Exercise materials START

(* ===== verification/NodeTypes.v ===== *)
(** * The drain.k8s.slyng.dk/v1 API types (src/api/v1/node_types.go)

    The desired state [NodeState] and the observed state [NodeCurrentState] of
    a managed node, the [Node] object with its spec and status, and the two
    classifications the controller branches on: [Drain] and [WorkState].  Both
    state types are Go strings, so they are strings here: a value outside the
    declared constants (the empty string of an object whose status was never
    written, in particular) is a value of the model too. *)

From stdpp Require Import base strings list.
From S2P Require Import Prelude.

Local Open Scope string_scope.

(** ** Desired state *)

Definition NodeState := string.

Definition NodeStateActive : NodeState := "Active".
Definition NodeStateCordoned : NodeState := "Cordoned".
Definition NodeStateDrained : NodeState := "Drained".
Definition NodeStateRebootIfRequired : NodeState := "RebootIfRequired".

(** [func (c NodeState) Drain() bool]: the desired states that ask for the
    node to be emptied. *)
Definition Drain (c : NodeState) : bool :=
  if (c =? NodeStateDrained) || (c =? NodeStateRebootIfRequired) then true
  else false.

Record NodeSpec := mkNodeSpec { State : NodeState }.

(** ** Observed state *)

Definition NodeCurrentState := string.

Definition NodeCurrentStateOk : NodeCurrentState := "OK".
Definition NodeCurrentStateCordoned : NodeCurrentState := "Cordoned".
Definition NodeCurrentStateQueued : NodeCurrentState := "Queued".
Definition NodeCurrentStateNext : NodeCurrentState := "Next".
Definition NodeCurrentStateDraining : NodeCurrentState := "Draining".
Definition NodeCurrentStateDrained : NodeCurrentState := "Drained".
Definition NodeCurrentStateUndraining : NodeCurrentState := "Undraining".
Definition NodeCurrentStateRebooting : NodeCurrentState := "Rebooting".

(** [func (c NodeCurrentState) WorkState() bool]: every value but OK, Cordoned
    and Queued, the default case of the source included. *)
Definition WorkState (c : NodeCurrentState) : bool :=
  if (c =? NodeCurrentStateOk) || (c =? NodeCurrentStateCordoned)
     || (c =? NodeCurrentStateQueued) then false
  else true.

Definition GetNodeCurrentStates : list NodeCurrentState :=
  [NodeCurrentStateOk; NodeCurrentStateCordoned; NodeCurrentStateQueued;
   NodeCurrentStateNext; NodeCurrentStateDraining; NodeCurrentStateDrained;
   NodeCurrentStateUndraining; NodeCurrentStateRebooting].

(** [metav1.Condition] with the inlined [LastCheckTime]. *)
Record Condition := mkCondition {
  Condition_Type : string;
  Condition_Status : string;
  ObservedGeneration : Z;
  LastTransitionTime : Time;
  Reason : string;
  Message : string;
  LastCheckTime : option Time
}.

Record NodeStatus := mkNodeStatus {
  Conditions : list Condition;
  RebootRequiredLastChecked : option Time;
  RebootRequired : option bool;
  Drained : bool;
  CurrentState : NodeCurrentState;
  BootID : string
}.

(** The zero value of the Go struct: the status of an object nobody has
    written a status for. *)
Definition zeroNodeStatus : NodeStatus :=
  mkNodeStatus [] None None false EmptyString EmptyString.

(** ** The object

    Of the metadata the program reads the name, the deletion timestamp and the
    finalizers, and writes an owner reference (to the kube node of that name). *)
Record Node := mkNode {
  Name : string;
  DeletionTimestamp : option Time;
  Finalizers : list string;
  OwnerReferences : list string;
  Spec : NodeSpec;
  Status : NodeStatus
}.

Global Instance NodeSpec_eq_dec : EqDecision NodeSpec.
Proof. solve_decision. Defined.
Global Instance Condition_eq_dec : EqDecision Condition.
Proof. solve_decision. Defined.
Global Instance NodeStatus_eq_dec : EqDecision NodeStatus.
Proof. solve_decision. Defined.
Global Instance Node_eq_dec : EqDecision Node.
Proof. solve_decision. Defined.

(** Field assignments [node.Spec.State = s], [node.Status.X = v]. *)
Definition set_Status (n : Node) (st : NodeStatus) : Node :=
  mkNode (Name n) (DeletionTimestamp n) (Finalizers n) (OwnerReferences n) (Spec n) st.
Definition set_Spec (n : Node) (sp : NodeSpec) : Node :=
  mkNode (Name n) (DeletionTimestamp n) (Finalizers n) (OwnerReferences n) sp (Status n).
Definition set_Finalizers (n : Node) (f : list string) : Node :=
  mkNode (Name n) (DeletionTimestamp n) f (OwnerReferences n) (Spec n) (Status n).
Definition set_State (n : Node) (s : NodeState) : Node := set_Spec n (mkNodeSpec s).
Definition set_Drained (n : Node) (b : bool) : Node :=
  let st := Status n in
  set_Status n (mkNodeStatus (Conditions st) (RebootRequiredLastChecked st)
                  (RebootRequired st) b (CurrentState st) (BootID st)).
Definition set_CurrentState (n : Node) (c : NodeCurrentState) : Node :=
  let st := Status n in
  set_Status n (mkNodeStatus (Conditions st) (RebootRequiredLastChecked st)
                  (RebootRequired st) (Drained st) c (BootID st)).
Definition set_BootID (n : Node) (b : string) : Node :=
  let st := Status n in
  set_Status n (mkNodeStatus (Conditions st) (RebootRequiredLastChecked st)
                  (RebootRequired st) (Drained st) (CurrentState st) b).
Definition set_RebootRequired (n : Node) (b : option bool) : Node :=
  let st := Status n in
  set_Status n (mkNodeStatus (Conditions st) (RebootRequiredLastChecked st)
                  b (Drained st) (CurrentState st) (BootID st)).
Definition set_RebootRequiredLastChecked (n : Node) (t : option Time) : Node :=
  let st := Status n in
  set_Status n (mkNodeStatus (Conditions st) t (RebootRequired st)
                  (Drained st) (CurrentState st) (BootID st)).

(** Shorthands for the two fields every branch of the controller tests. *)
Definition nstate (n : Node) : NodeState := State (Spec n).
Definition ncurrent (n : Node) : NodeCurrentState := CurrentState (Status n).
Definition ndrained (n : Node) : bool := Drained (Status n).

(** ** Facts *)

(** A node is busy when it is in one of the declared work states. *)
Definition busy (c : NodeCurrentState) : bool :=
  WorkState c && negb (c =? EmptyString).

Ltac unfold_states :=
  unfold NodeStateActive, NodeStateCordoned, NodeStateDrained,
    NodeStateRebootIfRequired, NodeCurrentStateOk, NodeCurrentStateCordoned,
    NodeCurrentStateQueued, NodeCurrentStateNext, NodeCurrentStateDraining,
    NodeCurrentStateDrained, NodeCurrentStateUndraining,
    NodeCurrentStateRebooting in *.

Lemma WorkState_false_iff c :
  WorkState c = false <->
  c = NodeCurrentStateOk \/ c = NodeCurrentStateCordoned \/ c = NodeCurrentStateQueued.
Proof.
  unfold WorkState.
  destruct (String.eqb_spec c NodeCurrentStateOk), (String.eqb_spec c NodeCurrentStateCordoned),
    (String.eqb_spec c NodeCurrentStateQueued); simpl; naive_solver.
Qed.

Lemma Drain_true_iff s :
  Drain s = true <-> s = NodeStateDrained \/ s = NodeStateRebootIfRequired.
Proof.
  unfold Drain.
  destruct (String.eqb_spec s NodeStateDrained), (String.eqb_spec s NodeStateRebootIfRequired);
    simpl; naive_solver.
Qed.

Lemma busy_true_iff c : busy c = true <-> WorkState c = true /\ c <> EmptyString.
Proof.
  unfold busy. rewrite andb_true_iff, negb_true_iff, String.eqb_neq. done.
Qed.

Lemma busy_false_iff c : busy c = false <-> WorkState c = false \/ c = EmptyString.
Proof.
  unfold busy. rewrite andb_false_iff, negb_false_iff, String.eqb_eq. done.
Qed.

Exercise materials END

> **What to do**: The line above containing "classifications the controller", the line containing "Record NodeSpec := mkNodeSpec", and every line between them are to be transcribed exactly; no other line is wanted.

> **Exercise response**:
    classifications the controller branches on: [Drain] and [WorkState].  Both
    state types are Go strings, so they are strings here: a value outside the
    declared constants (the empty string of an object whose status was never
    written, in particular) is a value of the model too. *)

From stdpp Require Import base strings list.
From S2P Require Import Prelude.

Local Open Scope string_scope.

(** ** Desired state *)

Definition NodeState := string.

Definition NodeStateActive : NodeState := "Active".
Definition NodeStateCordoned : NodeState := "Cordoned".
Definition NodeStateDrained : NodeState := "Drained".
Definition NodeStateRebootIfRequired : NodeState := "RebootIfRequired".

(** [func (c NodeState) Drain() bool]: the desired states that ask for the
    node to be emptied. *)
Definition Drain (c : NodeState) : bool :=
  if (c =? NodeStateDrained) || (c =? NodeStateRebootIfRequired) then true
  else false.

Record NodeSpec := mkNodeSpec { State : NodeState }.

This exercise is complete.